The Squeeze Play of Tyranny Text: Exodus 5:15-21
Introduction: When Deliverance Makes Things Worse
We have a very tidy, very sanitized view of how God's deliverance is supposed to work. We imagine that when God decides to act, the sun breaks through the clouds, the birds begin to sing, and our troubles immediately begin to recede. We think of salvation as a straight, upward line. But the Bible, in its rugged honesty, shows us that the path of deliverance is almost always down before it is up. Before the Red Sea parts, the chariots of Pharaoh are breathing down your neck. Before the resurrection, there is the cross. And before Israel is freed from bondage, their bondage gets significantly, brutally worse.
This is a feature, not a bug. God is not just interested in getting His people out of Egypt. He is interested in getting Egypt out of His people. And to do that, He must first expose the true nature of the tyranny they serve. He must reveal Pharaoh not as a stern but manageable employer, but as an irrational, blasphemous, and murderous slave-driver. He must show that the world system, when confronted with the claims of Yahweh, does not negotiate. It does not compromise. It doubles down. It squeezes.

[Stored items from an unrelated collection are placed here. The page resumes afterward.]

Lemma popcount_ones val : 0 <= val < 2 ^ 64 -> popcount val = ones_in val.
Proof.
  intros Hv. unfold popcount, ones_in. set (l := bits val 0 64).
  assert (length l = 64%nat) as L0 by done.
  assert (Forall (fun d => 0 <= d <= 1) l) as B0.
  { unfold l, bits. apply Forall_map, Forall_true. intros i. destruct (Z.testbit _ _); simpl; lia. }
  assert (val = undigits 1 l) as E0.
  { unfold l. rewrite undigits_bits by lia. rewrite Z.shiftr_0_r. symmetry. by apply Z.mod_small. }
  clearbody l.
  destruct (popcount_round 0x5555555555555555 1 32 val l) as (E1 & B1 & L1 & S1); [done..|].
  destruct (popcount_round 0x3333333333333333 2 16 _ _ ltac:(done) ltac:(done) ltac:(done) L1 B1 E1) as (E2 & B2 & L2 & S2).
  destruct (popcount_round 0x0f0f0f0f0f0f0f0f 4 8 _ _ ltac:(done) ltac:(done) ltac:(done) L2 B2 E2) as (E3 & B3 & L3 & S3).
  destruct (popcount_round 0x00ff00ff00ff00ff 8 4 _ _ ltac:(done) ltac:(done) ltac:(done) L3 B3 E3) as (E4 & B4 & L4 & S4).
  destruct (popcount_round 0x0000ffff0000ffff 16 2 _ _ ltac:(done) ltac:(done) ltac:(done) L4 B4 E4) as (E5 & B5 & L5 & S5).
  destruct (popcount_round 0x00000000ffffffff 32 1 _ _ ltac:(done) ltac:(done) ltac:(done) L5 B5 E5) as (E6 & B6 & L6 & S6).
  rewrite E6, <- S1, <- S2, <- S3, <- S4, <- S5, <- S6.
  set (r := pair_sums _) in L6 |- *. clearbody r. destruct r as [|x [|y l']]; [done| |done]. unfold undigits, zsum. simpl. lia.
Qed.

(** ** Zeros at the bottom and at the top *)

Lemma ctz_step_ok n res v q z : 0 < n < 64 -> 0 <= z < 2 * n -> Z.odd q = true -> v = 2 ^ z * q -> 0 < v < 2 ^ 64 ->
  exists z' v', ctz_step n (res, v) = (res + (z - z'), v') /\ 0 <= z' < n /\ v' = 2 ^ z' * q /\ 0 < v' < 2 ^ 64.
Proof.
  intros Hn Hz Hq Ev Hv. unfold ctz_step. pose proof (pow2_pos n ltac:(lia)) as Hp. pose proof (pow2_pos (64 - n) ltac:(lia)).
  assert (u64 (v .<< (64 - n)) = v mod 2 ^ n * 2 ^ (64 - n)) as ->.
  { unfold uwrap. rewrite shiftl_mul by lia. replace (2 ^ 64) with (2 ^ n * 2 ^ (64 - n)) by (rewrite <- Z.pow_add_r by lia; f_equal; lia).
    by rewrite Z.mul_mod_distr_r by lia. }
  destruct (Z.lt_ge_cases z n) as [Hlt|Hge].
  - assert (v mod 2 ^ n <> 0) as Hne.
    { intros E. apply Z.mod_divide in E as [k E]; [|lia]. rewrite Ev in E. replace n with (z + (1 + (n - z - 1))) in E by lia.
      rewrite !Z.pow_add_r, Z.pow_1_r in E by lia. pose proof (pow2_pos z ltac:(lia)).
      assert (q = 2 * (k * 2 ^ (n - z - 1))) as Eq by (apply (Z.mul_reg_l _ _ (2 ^ z)); lia).
      rewrite Eq, Z.odd_mul in Hq. done. }
    destruct (Z.eqb_spec (v mod 2 ^ n * 2 ^ (64 - n)) 0); [nia|]. exists z, v. split_and!; try done; try lia. f_equal. lia.
  - assert (v = 2 ^ (z - n) * q * 2 ^ n) as Ev' by (rewrite Ev; replace z with (z - n + n) at 1 by lia; rewrite Z.pow_add_r by lia; lia).
    rewrite Ev', Z.mod_mul, Z.mul_0_l by lia. simpl. exists (z - n), (2 ^ (z - n) * q). rewrite shiftr_div, Z.div_mul by lia.
    split_and!; try done; try lia; try nia. f_equal. lia.
Qed.
(** Every access inside a homogeneous page gets the same answer. *)
Lemma scan_uniform type mode : forall n i,
  (forall j, i <= j < i + Z.of_nat n -> uniform j) ->
  exists r, forall a l, page <= a -> 0 < l -> a + l <= page + 2 ^ k -> pmp_scan s a l type mode n i = r.
Proof.
  induction n as [|n IH]; intros i Hu; [by exists (pmp_default s type mode)|].
  destruct (Hu i ltac:(lia)) as [b Hb]. destruct (IH (i + 1)) as [r Hr]; [intros; apply Hu; lia|].
  exists (if b then access_ok s i type mode else r). intros a l Ha Hl Hin. simpl.
  assert (forall x, In x (map (fun offset => match4 s i (u64 (a + offset))) (sectors l)) <-> x = b) as Hx.
  { intros x. rewrite in_map_iff. split.
    - intros (o & <- & Ho). apply sectors_In in Ho as (j & Hj & Hlt & ->). rewrite uwrap_small by lia. apply Hb. lia.
    - intros ->. exists 0. split; [rewrite uwrap_small by lia; apply Hb; lia|]. apply sectors_In. exists 0. lia. }
  destruct b.
  - assert (existsb id (map (fun offset => match4 s i (u64 (a + offset))) (sectors l)) = true) as ->.
    { apply existsb_exists. exists true. by rewrite Hx. }
    assert (forallb id (map (fun offset => match4 s i (u64 (a + offset))) (sectors l)) = true) as ->; [|done].
    apply forallb_forall. intros x Hin'. apply Hx in Hin' as ->. done.
  - assert (existsb id (map (fun offset => match4 s i (u64 (a + offset))) (sectors l)) = false) as ->; [|by apply Hr].
    apply not_true_is_false. intros He. apply existsb_exists in He as (x & Hin' & Ht). by apply Hx in Hin' as ->.
Qed.

Lemma homogeneous_uniform : exists r, pmp_homogeneous s page (2 ^ k) = Some r /\
  (r = true -> forall j, 0 <= j < n_pmp s -> uniform j).
Proof.
  unfold pmp_homogeneous. rewrite page_not_crossed. change (nz 0) with false. cbv iota.
  pose proof (wf_num s Hwf). assert (forall n i, 0 <= i -> exists r, homogeneous_scan s page (2 ^ k) n i = Some r /\
    (r = true -> forall j, i <= j < i + Z.of_nat n -> uniform j)) as Hscan.
  { induction n as [|n IH]; intros i Hi; simpl; [exists true; split; [done|]; intros _ j Hj; lia|].
    destruct (subset_match_uniform i) as (r & -> & Hr). simpl. destruct r; [by exists false|].
    destruct (IH (i + 1) ltac:(lia)) as (r' & -> & Hr'). exists r'. split; [done|]. intros -> j Hj.
    destruct (Z.eq_dec j i) as [->|]; [by apply Hr|]. apply Hr'; [done|lia]. }
  destruct (Hscan (Z.to_nat (n_pmp s)) 0 ltac:(lia)) as (r & E & Hr). exists r. split; [done|]. intros -> j Hj.
  apply Hr; [done|lia].
Qed.
End Homogeneous.

(** ** Sequences of register writes *)

Inductive pmp_write : Type :=
| WAddr (i v : Z)    (** [pmpaddr<i>] *)
| WCfg (r v : Z)     (** [pmpcfg<r>] *)
| WSec (v : Z).      (** [mseccfg] *)

Definition apply_write (s : pmp_state) (w : pmp_write) : pmp_state :=
  match w with
  | WAddr i v => (pmpaddr_write s i v).2
  | WCfg r v => (pmpcfg_write s r v).2
  | WSec v => (mseccfg_write s v).2
  end.

Definition apply_writes (s : pmp_state) (ws : list pmp_write) : pmp_state := fold_left apply_write ws s.

Definition valid_write (w : pmp_write) : Prop :=
  match w with
  | WAddr i v => 0 <= i < max_pmp /\ 0 <= v < 2 ^ 64
  | WCfg r v => 0 <= r /\ 0 <= v < 2 ^ 64
  | WSec v => 0 <= v < 2 ^ 64
  end.

Lemma entry_set s i e j : 0 <= i < Z.of_nat (length (pmpaddr s)) -> 0 <= j ->
  entry (set_entry s i e) j = if j =? i then e else entry s j.
Proof.
  intros Hi Hj. unfold entry, set_entry. simpl. destruct (Z.eqb_spec j i) as [->|Hne].
  - apply nth_lookup_Some. rewrite list_lookup_insert_eq by lia. done.
  - rewrite !nth_lookup, list_lookup_insert_ne by lia. done.
Qed.

(** A step changes entries one at a time. *)
Inductive changes (P : pmp_state -> Z -> pmpaddr_csr_t -> Prop) : pmp_state -> pmp_state -> Prop :=
| ch_refl s : changes P s s
| ch_step s i e s' : 0 <= i < n_pmp s -> P s i e -> changes P (set_entry s i e) s' -> changes P s s'.

Definition cfg_change (s : pmp_state) (i : Z) (e : pmpaddr_csr_t) : Prop :=
  val e = val (entry s i) /\ (get_rlb s = true \/ cfg (entry s i) .& PMP_L = 0) /\
  exists c, 0 <= c < 256 /\ cfg e = legal_cfg s c.

Lemma pmpcfg_loop_changes n : forall s i0 v k b, 0 <= i0 + k -> 0 <= k -> 0 <= v < 2 ^ 64 ->
  changes cfg_change s (pmpcfg_loop s i0 v n k b).2.
Proof.
  induction n as [|n IH]; intros s i0 v k b Hi Hk Hv; simpl; [constructor|].
  destruct (Z.ltb_spec (i0 + k) (n_pmp s)) as [Hlt|]; [|apply IH; lia].
  unfold cfg_write. destruct (get_rlb s || negb (nz (cfg (entry s (i0 + k)) .& PMP_L))) eqn:Hl; [|apply IH; lia].
  destruct (get_rlb s || negb (get_mml s && _)) eqn:Hx; [|apply IH; lia].
  eapply ch_step; [split; [exact Hi|exact Hlt]| |apply IH; lia]. split; [done|]. split.
  - apply orb_true_iff in Hl as [Hl|Hl]; [by left|right]. by rewrite negb_true_iff, nz_false in Hl.
  - eexists. split; [|done]. apply uwrap_range. lia.
Qed.

(** *** Well-formedness *)

Lemma land_small x m k : 0 <= k -> 0 <= m < 2 ^ k -> 0 <= x .& m < 2 ^ k.
Proof. intros Hk Hm. pose proof (land_le_r x m ltac:(lia)). lia. Qed.

Lemma legal_cfg_ok s c : 0 <= c < 256 ->
  0 <= legal_cfg s c < 256 /\ (legal_cfg s c .& PMP_A = PMP_NA4 -> lg_pmp_granularity s = PMP_SHIFT).
Proof.
  intros Hc. unfold legal_cfg.
  set (c1 := c .& (PMP_R .| PMP_W .| PMP_X .| PMP_A .| PMP_L)).
  set (c2 := if negb (get_mml s) then _ else c1).
  assert (0 <= c2 < 256) as H2.
  { assert (0 <= c1 < 256) as H1 by (apply (land_small c _ 8); [lia|done]).
    unfold c2. destruct (negb (get_mml s)); [|done]. apply (land_small c1 _ 8); [lia|]. apply uwrap_range. lia. }
  destruct (Z.eqb_spec (lg_pmp_granularity s) PMP_SHIFT) as [E|E]; [done|]. cbn [negb andb].
  destruct (Z.eqb_spec (c2 .& PMP_A) PMP_NA4) as [Ea|Ea]; [|by split].
  assert (c2 .| PMP_NAPOT = c2 + 8) as ->.
  { pose proof (Z.add_lor_land c2 PMP_NAPOT) as H. change PMP_NAPOT with PMP_A in H |- *. rewrite Ea in H.
    unfold PMP_A, PMP_NA4 in *. lia. }
  assert (exists q, c2 = q) as [q Eq] by (by eexists).
  rewrite Eq in *. clear -H2 Ea.
  assert (forall x, 0 <= x < 256 -> x .& PMP_A = PMP_NA4 -> x + 8 < 256 /\ (x + 8) .& PMP_A <> PMP_NA4) as H.
  { intros x Hx. assert (forallb (fun n => let x := Z.of_nat n in
      negb (x .& PMP_A =? PMP_NA4) || ((x + 8 <? 256) && negb ((x + 8) .& PMP_A =? PMP_NA4))) (seq 0 256) = true) as Hall by (vm_compute; done).
    rewrite forallb_forall in Hall. specialize (Hall (Z.to_nat x) ltac:(apply in_seq; lia)). cbv zeta in Hall. rewrite Z2Nat.id in Hall by lia.
    intros E. rewrite E, Z.eqb_refl in Hall. simpl in Hall. apply andb_true_iff in Hall as [H1 H3].
    apply Z.ltb_lt in H1. apply negb_true_iff, Z.eqb_neq in H3. done. }
  destruct (H q H2 Ea). split; [lia|done].
Qed.

Lemma set_entry_wf s i e : pmp_wf s -> entry_wf (lg_pmp_granularity s) e -> pmp_wf (set_entry s i e).
Proof.
  intros [H1 H2 H3 H4 H5] He. constructor; simpl; try done; [by rewrite length_insert|]. by apply Forall_insert.
Qed.

Lemma changes_wf s s' : changes cfg_change s s' -> pmp_wf s -> pmp_wf s' /\
  n_pmp s' = n_pmp s /\ lg_pmp_granularity s' = lg_pmp_granularity s /\ mseccfg s' = mseccfg s /\ xlen s' = xlen s.
Proof.
  induction 1 as [s|s i e s' Hi (Hv & _ & c & Hc & Hcfg) _ IH]; [done|]. intros Hwf. apply IH.
  apply set_entry_wf; [done|]. destruct (legal_cfg_ok s c Hc) as [H1 H2]. unfold entry_wf. rewrite Hv, Hcfg.
  split; [by apply wf_val|]. by split.
Qed.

The events in our text are what we might call the predictable backlash. Moses and Aaron have delivered God's message, "Let my people go," and Pharaoh's response was not to consider it, but to increase the oppression. He took away the straw but demanded the same quota of bricks. This is the classic squeeze play of tyranny. It is designed to do two things: first, to crush the spirit of the oppressed, and second, to make them turn on their deliverers. And as we see here, it was, in the short term, wildly successful.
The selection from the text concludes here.